(** * Evaluation pipeline and scoring engine: a shallow embedding

    The development follows the Python sources:
    - [scoring.py]    edit distance, CER / WER, keyword matcher
    - [text_utils.py] text normaliser
    - [llm_client.py] judge-model evaluator
    - [pipeline.py]   the four-stage orchestrator
    - [server.py]     the streaming driver

    Modelling conventions.
    - A Python [str] is a [string]; each [ascii] is read as one code point
      in the range 0..255.
    - Python [int]s that count are [nat]; ids and scores are [Z].
    - [time.perf_counter()] readings and latencies are [Z] clock ticks;
      quotients ([/] on numbers) are exact rationals [Q].
    - A Python exception is represented by its [str(exc)] text. *)

From Stdlib Require Import ZArith QArith String Ascii List Lia DecimalString.
From stdpp Require Import base option list strings gmap.

Local Open Scope nat_scope.

(** ** scoring.py: [_levenshtein_distance] *)

(** [for index, x in enumerate(xs, start): s = body(s, index, x)], where the
    body may raise (here: an [IndexError], rendered as [None]). *)
Fixpoint for_enumerate {B St : Type} (body : St → nat → B → option St)
    (start : nat) (xs : list B) (s : St) : option St :=
  match xs with
  | [] => Some s
  | x :: xs' => s' ← body s start x; for_enumerate body (S start) xs' s'
  end.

WHAT IS REQUIRED: Set down all of the records shown above once more, exactly.

RESPONSE TO THIS EXERCISE:
(** * Evaluation pipeline and scoring engine: a shallow embedding

    The development follows the Python sources:
    - [scoring.py]    edit distance, CER / WER, keyword matcher
    - [text_utils.py] text normaliser
    - [llm_client.py] judge-model evaluator
    - [pipeline.py]   the four-stage orchestrator
    - [server.py]     the streaming driver

    Modelling conventions.
    - A Python [str] is a [string]; each [ascii] is read as one code point
      in the range 0..255.
    - Python [int]s that count are [nat]; ids and scores are [Z].
    - [time.perf_counter()] readings and latencies are [Z] clock ticks;
      quotients ([/] on numbers) are exact rationals [Q].
    - A Python exception is represented by its [str(exc)] text. *)

From Stdlib Require Import ZArith QArith String Ascii List Lia DecimalString.
From stdpp Require Import base option list strings gmap.

Local Open Scope nat_scope.

(** ** scoring.py: [_levenshtein_distance] *)

(** [for index, x in enumerate(xs, start): s = body(s, index, x)], where the
    body may raise (here: an [IndexError], rendered as [None]). *)
Fixpoint for_enumerate {B St : Type} (body : St → nat → B → option St)
    (start : nat) (xs : list B) (s : St) : option St :=
  match xs with
  | [] => Some s
  | x :: xs' => s' ← body s start x; for_enumerate body (S start) xs' s'
  end.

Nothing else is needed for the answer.